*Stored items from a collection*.
▬▬▬

Lemma benign_searches fs t p content :
  Forall (benign fs) t -> In (p, content) (searches t) ->
  text_of fs test_file = Some content.
Proof.
  induction 1 as [|e t He _ IH]; simpl; [tauto|].
  change (e :: t) with ([e] ++ t)%list. rewrite searches_app, in_app_iff.
  intros [Hin|Hin]; [|now apply IH].
  destruct e as [line|[path|p' c']]; simpl in Hin; try tauto.
  destruct Hin as [[= -> ->]|[]]. exact He.
Qed.

(** C5 (as amended): the auditor applies its regular expressions to the
    target test file only.  Every search [validate_test_structure] and
    [validate_authentication_pattern] perform is over the text of
    ImageAnalysisE2ETests.cs; when both files can be read and are not
    empty, each pattern of the list is searched there once, in list
    order.  The reference file ComplexE2ETests.cs is opened and read, and
    only tested for being non-empty. *)
Theorem C5_patterns_are_searched_in_the_target_only fs :
  (forall p content,
     In (p, content)
        (searches (trace_of (validate_test_structure re_search fs)) ++
         searches (trace_of (validate_authentication_pattern re_search fs))) ->
     text_of fs test_file = Some content) /\
  (usable fs test_file = true -> usable fs working_test = true ->
     searches (trace_of (validate_test_structure re_search fs)) =
       map (fun pd => (fst pd, target_text fs)) patterns_to_check /\
     searches (trace_of (validate_authentication_pattern re_search fs)) =
       map (fun p => (p, target_text fs)) auth_patterns /\
     opened_paths (trace_of (validate_test_structure re_search fs)) =
       [test_file; working_test] /\
     opened_paths (trace_of (validate_authentication_pattern re_search fs)) =
       [test_file; working_test] /\
     applies_patterns_to re_search fs test_file).
Proof.
  split.
  - intros p content Hin. apply in_app_iff in Hin as [Hin|Hin].
    + eapply benign_searches; [|exact Hin].
      eapply reads_only_trace, validate_test_structure_reads.
    + eapply benign_searches; [|exact Hin].
      eapply reads_only_trace, validate_authentication_pattern_reads.
  - intros Ut Uw.
    pose proof (issues_trace _ _ _ _ (validate_test_structure_issues fs Ut Uw)) as Hs.
    pose proof (issues_trace _ _ _ _ (validate_authentication_pattern_issues fs Ut Uw)) as Ha.
    assert (Hs' : searches (trace_of (validate_test_structure re_search fs)) =
                  map (fun pd => (fst pd, target_text fs)) patterns_to_check).
    { unfold searches. rewrite Hs. reflexivity. }
    assert (Ha' : searches (trace_of (validate_authentication_pattern re_search fs)) =
                  map (fun p => (p, target_text fs)) auth_patterns).
    { unfold searches. rewrite Ha. reflexivity. }
    split; [exact Hs'|]. split; [exact Ha'|].
    split; [unfold opened_paths; rewrite Hs; reflexivity|].
    split; [unfold opened_paths; rewrite Ha; reflexivity|].
    intros content Hc. rewrite (usable_target _ Ut) in Hc. injection Hc as <-.
    split; intros p Hp.
    + rewrite Hs'. apply in_map_iff in Hp as (pd & <- & Hpd).
      apply in_map_iff. now exists pd.
    + rewrite Ha'. apply in_map_iff. now exists p.
Qed.

Lemma test_file_is_not_working_test : working_test <> test_file.
Proof. apply String.eqb_neq. vm_compute. reflexivity. Qed.

Lemma usable_text (f : file) (fs : filesystem) path content :
  read f = Text content -> content <> EmptyString ->
  usable (<[path := f]> fs) path = true.
Proof.
  intros Hr Hne. unfold usable, text_of. rewrite lookup_insert_eq, Hr.
  now destruct content.
Qed.

(** C8: in [validate_test_structure] the contents of the reference file do
    not influence the result.  For any two readable, non-empty reference
    files, with the rest of the file system (the target file included) the
    same, the function returns the same value; that value is decided by
    the target file alone. *)
Theorem C8_reference_contents_do_not_influence_the_result
    fs (f1 f2 : file) (ref1 ref2 : string) :
  read f1 = Text ref1 -> read f2 = Text ref2 ->
  ref1 <> EmptyString -> ref2 <> EmptyString ->
  outcome_of (validate_test_structure re_search (<[working_test := f1]> fs)) =
  outcome_of (validate_test_structure re_search (<[working_test := f2]> fs)) /\
  outcome_of (validate_test_structure re_search (<[working_test := f1]> fs)) =
  Returns (usable fs test_file &&
           forallb (fun pd => re_search (fst pd) (target_text fs)) patterns_to_check).
Proof.
  intros Hr1 Hr2 Hne1 Hne2.
  assert (Hres : forall f ref, read f = Text ref -> ref <> EmptyString ->
            outcome_of (validate_test_structure re_search (<[working_test := f]> fs)) =
            Returns (usable fs test_file &&
                     forallb (fun pd => re_search (fst pd) (target_text fs))
                       patterns_to_check)).
  { intros f ref Hr Hne.
    rewrite (reads_only_outcome _ _ _ _ (validate_test_structure_reads _)).
    unfold structure_ok. rewrite (usable_text _ _ _ _ Hr Hne), andb_true_r.
    unfold usable, target_text, text_of.
    now rewrite (lookup_insert_ne _ _ _ _ test_file_is_not_working_test). }
  split; [|now apply (Hres f1 ref1)].
  now rewrite (Hres f1 ref1), (Hres f2 ref2).
Qed.
End WithRegexEngine.

(** ** The auditor on concrete file systems *)

(** Every pattern of the auditor lies in the fragment [AsciiRe] implements. *)
Lemma every_pattern_parses :
  forallb (fun p => bool_decide (is_Some (AsciiRe.parse p)))
    (map fst patterns_to_check ++ map fst image_patterns ++ auth_patterns) = true.
Proof. vm_compute. reflexivity. Qed.

(** IGNORECASE and DOTALL at work: letter case is ignored and [.*] runs
    across line ends; [\s*] takes any run of white space. *)
Example search_ignores_case_and_line_ends :
  AsciiRe.search "TEST_USERNAME.*TEST_PASSWORD"
    ("test_username = a" ++ nl ++ "Test_Password = b") = true /\
  AsciiRe.search "Username = username,\s*Password = password"
    ("Username = username," ++ nl ++ "    Password = password") = true /\
  AsciiRe.search "\.Should\(\)" "x.Should ()" = false.
Proof. vm_compute. repeat split. Qed.

(** C1 witness: on a file system where everything is in place the
    auditor exits with code 0. *)
Lemma C1_exit_code_zero_on_complete_file_system :
  exit_code AsciiRe.search fs_complete = 0.
Proof.
  apply (proj1 (C1_exit_code_zero_iff_all_sections_pass AsciiRe.search fs_complete)).
  repeat split; try (vm_compute; reflexivity).
  vm_compute. eauto.
Defined.

(** C1 as stated fails: with .env missing, every listed regex still matches
    in the target test file, and yet the auditor exits with code 1. *)
Lemma C1_all_regexes_match_yet_exit_code_1 :
  ~ (exit_code AsciiRe.search fs_without_env = 0 <->
     every_listed_regex_matches AsciiRe.search fs_without_env = true).
Proof.
  intros [_ H].
  assert (Hmatch : every_listed_regex_matches AsciiRe.search fs_without_env = true)
    by (vm_compute; reflexivity).
  apply H in Hmatch. vm_compute in Hmatch. discriminate Hmatch.
Qed.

▬▬▬

*Assignment*. Exactly as they appear above, set down all of the records once more.

*Exercise solution*.
Lemma benign_searches fs t p content :
  Forall (benign fs) t -> In (p, content) (searches t) ->
  text_of fs test_file = Some content.
Proof.
  induction 1 as [|e t He _ IH]; simpl; [tauto|].
  change (e :: t) with ([e] ++ t)%list. rewrite searches_app, in_app_iff.
  intros [Hin|Hin]; [|now apply IH].
  destruct e as [line|[path|p' c']]; simpl in Hin; try tauto.
  destruct Hin as [[= -> ->]|[]]. exact He.
Qed.

(** C5 (as amended): the auditor applies its regular expressions to the
    target test file only.  Every search [validate_test_structure] and
    [validate_authentication_pattern] perform is over the text of
    ImageAnalysisE2ETests.cs; when both files can be read and are not
    empty, each pattern of the list is searched there once, in list
    order.  The reference file ComplexE2ETests.cs is opened and read, and
    only tested for being non-empty. *)
Theorem C5_patterns_are_searched_in_the_target_only fs :
  (forall p content,
     In (p, content)
        (searches (trace_of (validate_test_structure re_search fs)) ++
         searches (trace_of (validate_authentication_pattern re_search fs))) ->
     text_of fs test_file = Some content) /\
  (usable fs test_file = true -> usable fs working_test = true ->
     searches (trace_of (validate_test_structure re_search fs)) =
       map (fun pd => (fst pd, target_text fs)) patterns_to_check /\
     searches (trace_of (validate_authentication_pattern re_search fs)) =
       map (fun p => (p, target_text fs)) auth_patterns /\
     opened_paths (trace_of (validate_test_structure re_search fs)) =
       [test_file; working_test] /\
     opened_paths (trace_of (validate_authentication_pattern re_search fs)) =
       [test_file; working_test] /\
     applies_patterns_to re_search fs test_file).
Proof.
  split.
  - intros p content Hin. apply in_app_iff in Hin as [Hin|Hin].
    + eapply benign_searches; [|exact Hin].
      eapply reads_only_trace, validate_test_structure_reads.
    + eapply benign_searches; [|exact Hin].
      eapply reads_only_trace, validate_authentication_pattern_reads.
  - intros Ut Uw.
    pose proof (issues_trace _ _ _ _ (validate_test_structure_issues fs Ut Uw)) as Hs.
    pose proof (issues_trace _ _ _ _ (validate_authentication_pattern_issues fs Ut Uw)) as Ha.
    assert (Hs' : searches (trace_of (validate_test_structure re_search fs)) =
                  map (fun pd => (fst pd, target_text fs)) patterns_to_check).
    { unfold searches. rewrite Hs. reflexivity. }
    assert (Ha' : searches (trace_of (validate_authentication_pattern re_search fs)) =
                  map (fun p => (p, target_text fs)) auth_patterns).
    { unfold searches. rewrite Ha. reflexivity. }
    split; [exact Hs'|]. split; [exact Ha'|].
    split; [unfold opened_paths; rewrite Hs; reflexivity|].
    split; [unfold opened_paths; rewrite Ha; reflexivity|].
    intros content Hc. rewrite (usable_target _ Ut) in Hc. injection Hc as <-.
    split; intros p Hp.
    + rewrite Hs'. apply in_map_iff in Hp as (pd & <- & Hpd).
      apply in_map_iff. now exists pd.
    + rewrite Ha'. apply in_map_iff. now exists p.
Qed.

Lemma test_file_is_not_working_test : working_test <> test_file.
Proof. apply String.eqb_neq. vm_compute. reflexivity. Qed.

Lemma usable_text (f : file) (fs : filesystem) path content :
  read f = Text content -> content <> EmptyString ->
  usable (<[path := f]> fs) path = true.
Proof.
  intros Hr Hne. unfold usable, text_of. rewrite lookup_insert_eq, Hr.
  now destruct content.
Qed.

(** C8: in [validate_test_structure] the contents of the reference file do
    not influence the result.  For any two readable, non-empty reference
    files, with the rest of the file system (the target file included) the
    same, the function returns the same value; that value is decided by
    the target file alone. *)
Theorem C8_reference_contents_do_not_influence_the_result
    fs (f1 f2 : file) (ref1 ref2 : string) :
  read f1 = Text ref1 -> read f2 = Text ref2 ->
  ref1 <> EmptyString -> ref2 <> EmptyString ->
  outcome_of (validate_test_structure re_search (<[working_test := f1]> fs)) =
  outcome_of (validate_test_structure re_search (<[working_test := f2]> fs)) /\
  outcome_of (validate_test_structure re_search (<[working_test := f1]> fs)) =
  Returns (usable fs test_file &&
           forallb (fun pd => re_search (fst pd) (target_text fs)) patterns_to_check).
Proof.
  intros Hr1 Hr2 Hne1 Hne2.
  assert (Hres : forall f ref, read f = Text ref -> ref <> EmptyString ->
            outcome_of (validate_test_structure re_search (<[working_test := f]> fs)) =
            Returns (usable fs test_file &&
                     forallb (fun pd => re_search (fst pd) (target_text fs))
                       patterns_to_check)).
  { intros f ref Hr Hne.
    rewrite (reads_only_outcome _ _ _ _ (validate_test_structure_reads _)).
    unfold structure_ok. rewrite (usable_text _ _ _ _ Hr Hne), andb_true_r.
    unfold usable, target_text, text_of.
    now rewrite (lookup_insert_ne _ _ _ _ test_file_is_not_working_test). }
  split; [|now apply (Hres f1 ref1)].
  now rewrite (Hres f1 ref1), (Hres f2 ref2).
Qed.
End WithRegexEngine.

(** ** The auditor on concrete file systems *)

(** Every pattern of the auditor lies in the fragment [AsciiRe] implements. *)
Lemma every_pattern_parses :
  forallb (fun p => bool_decide (is_Some (AsciiRe.parse p)))
    (map fst patterns_to_check ++ map fst image_patterns ++ auth_patterns) = true.
Proof. vm_compute. reflexivity. Qed.

(** IGNORECASE and DOTALL at work: letter case is ignored and [.*] runs
    across line ends; [\s*] takes any run of white space. *)
Example search_ignores_case_and_line_ends :
  AsciiRe.search "TEST_USERNAME.*TEST_PASSWORD"
    ("test_username = a" ++ nl ++ "Test_Password = b") = true /\
  AsciiRe.search "Username = username,\s*Password = password"
    ("Username = username," ++ nl ++ "    Password = password") = true /\
  AsciiRe.search "\.Should\(\)" "x.Should ()" = false.
Proof. vm_compute. repeat split. Qed.

(** C1 witness: on a file system where everything is in place the
    auditor exits with code 0. *)
Lemma C1_exit_code_zero_on_complete_file_system :
  exit_code AsciiRe.search fs_complete = 0.
Proof.
  apply (proj1 (C1_exit_code_zero_iff_all_sections_pass AsciiRe.search fs_complete)).
  repeat split; try (vm_compute; reflexivity).
  vm_compute. eauto.
Defined.

(** C1 as stated fails: with .env missing, every listed regex still matches
    in the target test file, and yet the auditor exits with code 1. *)
Lemma C1_all_regexes_match_yet_exit_code_1 :
  ~ (exit_code AsciiRe.search fs_without_env = 0 <->
     every_listed_regex_matches AsciiRe.search fs_without_env = true).
Proof.
  intros [_ H].
  assert (Hmatch : every_listed_regex_matches AsciiRe.search fs_without_env = true)
    by (vm_compute; reflexivity).
  apply H in Hmatch. vm_compute in Hmatch. discriminate Hmatch.
Qed.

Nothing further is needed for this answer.